- _WHAT NEEDS TO BE DONE_
Only the lines of the data below from the one with "hardSlots slot && match" through the one with "Definition flow_of (r" are wanted. Repeat them exactly.
─── EXERCISE INPUTS ───
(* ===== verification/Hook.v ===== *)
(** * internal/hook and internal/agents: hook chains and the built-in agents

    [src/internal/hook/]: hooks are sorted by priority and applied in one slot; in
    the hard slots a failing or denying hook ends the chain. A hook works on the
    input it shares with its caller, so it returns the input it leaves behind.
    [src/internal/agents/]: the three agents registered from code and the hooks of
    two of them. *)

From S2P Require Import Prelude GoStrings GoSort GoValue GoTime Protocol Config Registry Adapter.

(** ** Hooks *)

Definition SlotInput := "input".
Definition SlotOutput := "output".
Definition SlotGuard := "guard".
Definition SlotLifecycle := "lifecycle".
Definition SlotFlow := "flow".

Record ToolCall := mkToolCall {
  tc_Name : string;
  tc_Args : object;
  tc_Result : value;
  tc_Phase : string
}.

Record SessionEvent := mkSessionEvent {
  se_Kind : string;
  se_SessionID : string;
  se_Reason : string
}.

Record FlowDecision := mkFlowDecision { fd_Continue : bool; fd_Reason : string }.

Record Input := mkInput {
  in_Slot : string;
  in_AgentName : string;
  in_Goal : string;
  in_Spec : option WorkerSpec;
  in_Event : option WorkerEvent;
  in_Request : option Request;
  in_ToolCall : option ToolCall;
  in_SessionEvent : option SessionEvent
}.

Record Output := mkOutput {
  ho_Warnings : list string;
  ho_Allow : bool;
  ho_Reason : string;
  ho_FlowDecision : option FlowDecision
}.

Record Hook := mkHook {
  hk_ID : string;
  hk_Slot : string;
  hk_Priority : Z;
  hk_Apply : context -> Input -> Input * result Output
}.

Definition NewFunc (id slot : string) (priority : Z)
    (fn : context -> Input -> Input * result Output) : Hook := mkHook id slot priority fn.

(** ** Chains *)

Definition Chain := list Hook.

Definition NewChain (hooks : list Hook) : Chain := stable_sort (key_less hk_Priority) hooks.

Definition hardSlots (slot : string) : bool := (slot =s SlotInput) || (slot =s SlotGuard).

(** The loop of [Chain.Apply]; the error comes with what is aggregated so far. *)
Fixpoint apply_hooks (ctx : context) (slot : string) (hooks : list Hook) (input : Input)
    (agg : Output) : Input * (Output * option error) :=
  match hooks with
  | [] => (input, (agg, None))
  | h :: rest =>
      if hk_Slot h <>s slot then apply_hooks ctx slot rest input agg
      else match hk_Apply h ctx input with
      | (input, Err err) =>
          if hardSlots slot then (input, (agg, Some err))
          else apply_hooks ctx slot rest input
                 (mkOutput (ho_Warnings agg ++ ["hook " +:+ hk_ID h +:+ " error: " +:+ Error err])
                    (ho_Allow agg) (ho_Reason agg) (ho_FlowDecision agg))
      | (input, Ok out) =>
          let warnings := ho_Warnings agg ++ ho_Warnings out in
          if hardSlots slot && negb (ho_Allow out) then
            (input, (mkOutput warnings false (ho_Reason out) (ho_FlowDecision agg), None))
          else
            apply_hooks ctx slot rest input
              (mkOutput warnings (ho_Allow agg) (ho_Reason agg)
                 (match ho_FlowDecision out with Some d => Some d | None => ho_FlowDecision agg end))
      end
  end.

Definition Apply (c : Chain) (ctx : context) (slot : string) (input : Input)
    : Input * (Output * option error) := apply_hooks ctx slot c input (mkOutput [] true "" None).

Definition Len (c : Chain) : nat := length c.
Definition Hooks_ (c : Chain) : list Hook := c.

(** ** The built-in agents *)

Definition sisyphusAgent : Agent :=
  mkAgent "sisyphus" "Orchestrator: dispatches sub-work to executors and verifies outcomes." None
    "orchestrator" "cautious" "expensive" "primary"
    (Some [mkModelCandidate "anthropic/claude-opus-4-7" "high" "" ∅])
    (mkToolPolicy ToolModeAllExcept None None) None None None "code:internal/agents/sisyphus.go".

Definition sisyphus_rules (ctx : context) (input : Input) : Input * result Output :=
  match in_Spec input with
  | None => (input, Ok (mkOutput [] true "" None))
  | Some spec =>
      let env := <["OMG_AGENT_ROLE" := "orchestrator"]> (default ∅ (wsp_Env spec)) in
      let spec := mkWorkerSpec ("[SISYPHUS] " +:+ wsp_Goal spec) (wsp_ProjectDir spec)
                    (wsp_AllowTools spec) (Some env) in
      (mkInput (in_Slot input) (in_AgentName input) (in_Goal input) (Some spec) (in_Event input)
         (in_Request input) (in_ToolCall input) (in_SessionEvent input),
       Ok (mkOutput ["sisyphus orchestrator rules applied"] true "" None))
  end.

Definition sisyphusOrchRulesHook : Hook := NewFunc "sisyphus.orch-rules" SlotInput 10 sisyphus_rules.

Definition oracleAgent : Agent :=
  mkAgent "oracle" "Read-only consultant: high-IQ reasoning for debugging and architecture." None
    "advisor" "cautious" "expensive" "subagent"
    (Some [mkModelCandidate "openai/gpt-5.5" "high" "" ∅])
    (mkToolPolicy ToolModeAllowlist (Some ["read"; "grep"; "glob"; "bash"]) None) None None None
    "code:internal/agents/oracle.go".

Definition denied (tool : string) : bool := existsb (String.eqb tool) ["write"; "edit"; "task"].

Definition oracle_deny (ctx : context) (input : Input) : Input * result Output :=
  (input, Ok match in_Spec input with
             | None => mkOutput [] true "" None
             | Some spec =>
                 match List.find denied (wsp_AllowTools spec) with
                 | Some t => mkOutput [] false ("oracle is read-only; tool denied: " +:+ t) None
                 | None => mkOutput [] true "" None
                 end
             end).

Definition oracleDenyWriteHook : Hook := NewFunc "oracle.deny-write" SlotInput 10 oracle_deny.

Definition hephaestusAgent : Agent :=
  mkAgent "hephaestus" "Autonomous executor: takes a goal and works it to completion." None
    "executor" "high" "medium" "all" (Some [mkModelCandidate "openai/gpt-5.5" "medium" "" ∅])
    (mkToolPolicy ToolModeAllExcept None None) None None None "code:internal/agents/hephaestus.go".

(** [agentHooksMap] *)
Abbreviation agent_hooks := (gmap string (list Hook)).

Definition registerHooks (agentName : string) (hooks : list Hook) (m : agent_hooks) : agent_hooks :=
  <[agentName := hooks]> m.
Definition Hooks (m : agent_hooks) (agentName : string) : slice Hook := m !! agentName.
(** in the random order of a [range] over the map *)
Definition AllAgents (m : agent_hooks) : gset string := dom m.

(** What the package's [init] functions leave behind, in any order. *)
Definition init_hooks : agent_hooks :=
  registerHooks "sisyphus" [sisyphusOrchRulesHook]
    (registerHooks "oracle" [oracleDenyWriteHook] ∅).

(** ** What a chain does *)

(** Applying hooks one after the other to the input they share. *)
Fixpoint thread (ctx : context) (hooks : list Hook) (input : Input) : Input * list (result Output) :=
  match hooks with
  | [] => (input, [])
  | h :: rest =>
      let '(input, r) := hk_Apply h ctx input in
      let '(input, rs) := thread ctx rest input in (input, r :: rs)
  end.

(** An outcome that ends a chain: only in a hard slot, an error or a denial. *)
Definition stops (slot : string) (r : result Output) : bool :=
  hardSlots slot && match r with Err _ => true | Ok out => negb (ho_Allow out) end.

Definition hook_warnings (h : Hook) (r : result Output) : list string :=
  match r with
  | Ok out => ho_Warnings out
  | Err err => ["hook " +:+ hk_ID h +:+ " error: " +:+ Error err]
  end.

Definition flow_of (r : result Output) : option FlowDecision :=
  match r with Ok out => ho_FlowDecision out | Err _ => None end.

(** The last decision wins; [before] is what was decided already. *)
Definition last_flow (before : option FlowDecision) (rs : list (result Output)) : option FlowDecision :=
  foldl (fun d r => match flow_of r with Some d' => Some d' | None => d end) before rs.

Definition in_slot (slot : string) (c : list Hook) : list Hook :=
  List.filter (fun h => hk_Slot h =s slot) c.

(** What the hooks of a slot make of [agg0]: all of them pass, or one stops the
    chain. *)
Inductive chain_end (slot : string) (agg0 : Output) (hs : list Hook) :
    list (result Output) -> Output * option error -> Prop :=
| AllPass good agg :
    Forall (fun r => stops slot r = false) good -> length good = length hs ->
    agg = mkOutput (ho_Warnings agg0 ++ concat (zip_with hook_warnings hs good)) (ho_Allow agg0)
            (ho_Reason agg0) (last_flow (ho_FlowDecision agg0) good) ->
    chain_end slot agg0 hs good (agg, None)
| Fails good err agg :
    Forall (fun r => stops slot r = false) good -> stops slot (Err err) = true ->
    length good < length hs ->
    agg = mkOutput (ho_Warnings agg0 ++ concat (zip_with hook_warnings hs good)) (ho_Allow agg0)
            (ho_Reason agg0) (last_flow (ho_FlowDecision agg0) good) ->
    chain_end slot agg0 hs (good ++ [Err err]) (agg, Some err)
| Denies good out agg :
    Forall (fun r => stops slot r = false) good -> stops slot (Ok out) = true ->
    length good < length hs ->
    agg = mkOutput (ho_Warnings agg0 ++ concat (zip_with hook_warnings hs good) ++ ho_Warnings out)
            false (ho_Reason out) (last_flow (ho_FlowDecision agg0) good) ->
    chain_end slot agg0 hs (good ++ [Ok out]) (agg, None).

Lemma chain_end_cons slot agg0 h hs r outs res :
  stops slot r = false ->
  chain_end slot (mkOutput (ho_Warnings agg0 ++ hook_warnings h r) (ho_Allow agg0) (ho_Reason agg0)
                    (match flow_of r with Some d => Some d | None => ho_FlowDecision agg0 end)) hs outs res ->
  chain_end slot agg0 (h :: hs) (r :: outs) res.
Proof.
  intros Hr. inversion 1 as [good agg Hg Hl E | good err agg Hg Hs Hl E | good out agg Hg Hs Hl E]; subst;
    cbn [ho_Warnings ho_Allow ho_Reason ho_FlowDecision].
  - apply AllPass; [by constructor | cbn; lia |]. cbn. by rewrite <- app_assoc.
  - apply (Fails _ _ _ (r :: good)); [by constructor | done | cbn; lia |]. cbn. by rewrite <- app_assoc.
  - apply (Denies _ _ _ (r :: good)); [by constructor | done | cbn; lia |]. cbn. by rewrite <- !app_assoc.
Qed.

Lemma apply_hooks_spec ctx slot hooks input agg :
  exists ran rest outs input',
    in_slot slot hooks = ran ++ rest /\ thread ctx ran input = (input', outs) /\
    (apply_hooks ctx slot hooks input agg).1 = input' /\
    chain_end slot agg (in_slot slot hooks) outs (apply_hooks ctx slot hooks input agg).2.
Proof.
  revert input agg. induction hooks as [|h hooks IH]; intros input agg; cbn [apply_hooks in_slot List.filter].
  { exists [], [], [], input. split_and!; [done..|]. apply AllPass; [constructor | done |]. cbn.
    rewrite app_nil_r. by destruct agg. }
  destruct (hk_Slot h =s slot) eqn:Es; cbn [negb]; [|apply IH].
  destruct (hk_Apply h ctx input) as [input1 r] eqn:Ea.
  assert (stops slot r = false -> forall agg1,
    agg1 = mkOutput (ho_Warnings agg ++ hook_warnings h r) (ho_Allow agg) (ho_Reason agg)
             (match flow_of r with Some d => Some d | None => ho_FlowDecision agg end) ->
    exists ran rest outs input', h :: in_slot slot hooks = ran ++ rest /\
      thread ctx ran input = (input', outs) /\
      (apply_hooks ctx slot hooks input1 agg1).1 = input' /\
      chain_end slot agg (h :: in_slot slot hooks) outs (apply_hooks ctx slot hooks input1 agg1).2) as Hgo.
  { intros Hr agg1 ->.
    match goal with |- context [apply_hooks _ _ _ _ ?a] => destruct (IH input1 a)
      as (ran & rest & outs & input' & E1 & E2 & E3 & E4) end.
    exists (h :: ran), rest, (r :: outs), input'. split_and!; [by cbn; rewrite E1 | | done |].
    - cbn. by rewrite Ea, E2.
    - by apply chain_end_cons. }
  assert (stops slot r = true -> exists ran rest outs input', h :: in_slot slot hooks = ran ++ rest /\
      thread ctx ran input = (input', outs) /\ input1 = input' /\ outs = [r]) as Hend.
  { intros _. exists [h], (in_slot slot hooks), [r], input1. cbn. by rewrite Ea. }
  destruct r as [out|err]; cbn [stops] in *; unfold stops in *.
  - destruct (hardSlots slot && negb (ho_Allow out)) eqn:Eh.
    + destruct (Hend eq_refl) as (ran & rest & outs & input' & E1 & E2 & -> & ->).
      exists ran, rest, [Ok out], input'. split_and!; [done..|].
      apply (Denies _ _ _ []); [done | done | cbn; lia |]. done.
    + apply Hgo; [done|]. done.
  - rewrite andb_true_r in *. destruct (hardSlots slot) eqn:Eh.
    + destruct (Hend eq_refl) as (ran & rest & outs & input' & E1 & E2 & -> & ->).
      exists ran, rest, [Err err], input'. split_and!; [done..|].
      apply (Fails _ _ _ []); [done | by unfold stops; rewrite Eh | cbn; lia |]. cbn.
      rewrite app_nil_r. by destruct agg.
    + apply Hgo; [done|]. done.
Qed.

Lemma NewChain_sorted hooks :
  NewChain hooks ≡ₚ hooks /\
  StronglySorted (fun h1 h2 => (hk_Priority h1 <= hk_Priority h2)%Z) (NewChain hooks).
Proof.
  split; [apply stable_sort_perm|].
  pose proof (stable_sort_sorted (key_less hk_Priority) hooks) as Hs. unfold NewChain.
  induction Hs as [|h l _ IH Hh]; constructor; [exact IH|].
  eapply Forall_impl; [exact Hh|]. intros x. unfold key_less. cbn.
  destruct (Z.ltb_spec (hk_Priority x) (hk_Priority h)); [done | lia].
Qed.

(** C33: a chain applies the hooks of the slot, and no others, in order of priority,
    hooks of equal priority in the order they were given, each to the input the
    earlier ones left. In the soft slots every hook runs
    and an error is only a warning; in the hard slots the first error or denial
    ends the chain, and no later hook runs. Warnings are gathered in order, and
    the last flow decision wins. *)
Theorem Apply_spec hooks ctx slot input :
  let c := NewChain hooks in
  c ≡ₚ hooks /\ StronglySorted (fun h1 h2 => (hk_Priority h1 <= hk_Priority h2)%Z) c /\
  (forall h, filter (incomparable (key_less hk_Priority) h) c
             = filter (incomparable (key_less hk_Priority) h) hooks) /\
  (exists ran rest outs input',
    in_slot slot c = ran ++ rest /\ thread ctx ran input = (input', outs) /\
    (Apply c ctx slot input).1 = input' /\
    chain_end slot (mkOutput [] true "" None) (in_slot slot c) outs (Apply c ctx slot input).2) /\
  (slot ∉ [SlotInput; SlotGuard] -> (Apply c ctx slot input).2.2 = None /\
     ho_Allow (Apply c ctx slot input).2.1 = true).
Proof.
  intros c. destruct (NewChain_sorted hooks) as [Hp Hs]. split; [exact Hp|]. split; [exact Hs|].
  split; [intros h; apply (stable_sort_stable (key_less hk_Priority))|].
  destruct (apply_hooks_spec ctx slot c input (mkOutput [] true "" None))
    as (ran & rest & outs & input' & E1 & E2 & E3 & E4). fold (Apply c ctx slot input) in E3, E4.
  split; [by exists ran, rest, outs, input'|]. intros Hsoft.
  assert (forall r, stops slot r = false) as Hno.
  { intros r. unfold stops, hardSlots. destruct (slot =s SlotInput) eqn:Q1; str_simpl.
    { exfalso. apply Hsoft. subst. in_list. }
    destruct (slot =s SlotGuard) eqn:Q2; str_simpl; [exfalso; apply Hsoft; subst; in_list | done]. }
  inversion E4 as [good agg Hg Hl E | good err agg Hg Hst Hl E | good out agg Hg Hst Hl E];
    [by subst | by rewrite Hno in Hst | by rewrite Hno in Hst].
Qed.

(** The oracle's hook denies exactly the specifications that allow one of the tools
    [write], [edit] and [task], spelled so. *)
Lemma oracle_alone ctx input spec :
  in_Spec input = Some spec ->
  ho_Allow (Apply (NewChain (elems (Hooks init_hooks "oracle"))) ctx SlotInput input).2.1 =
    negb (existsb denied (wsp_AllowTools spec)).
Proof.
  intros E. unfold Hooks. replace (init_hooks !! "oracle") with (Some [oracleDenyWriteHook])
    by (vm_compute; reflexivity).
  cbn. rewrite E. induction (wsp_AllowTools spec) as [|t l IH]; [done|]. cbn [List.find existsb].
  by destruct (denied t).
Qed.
───
- _SOLUTION_
  hardSlots slot && match r with Err _ => true | Ok out => negb (ho_Allow out) end.

Definition hook_warnings (h : Hook) (r : result Output) : list string :=
  match r with
  | Ok out => ho_Warnings out
  | Err err => ["hook " +:+ hk_ID h +:+ " error: " +:+ Error err]
  end.

Definition flow_of (r : result Output) : option FlowDecision :=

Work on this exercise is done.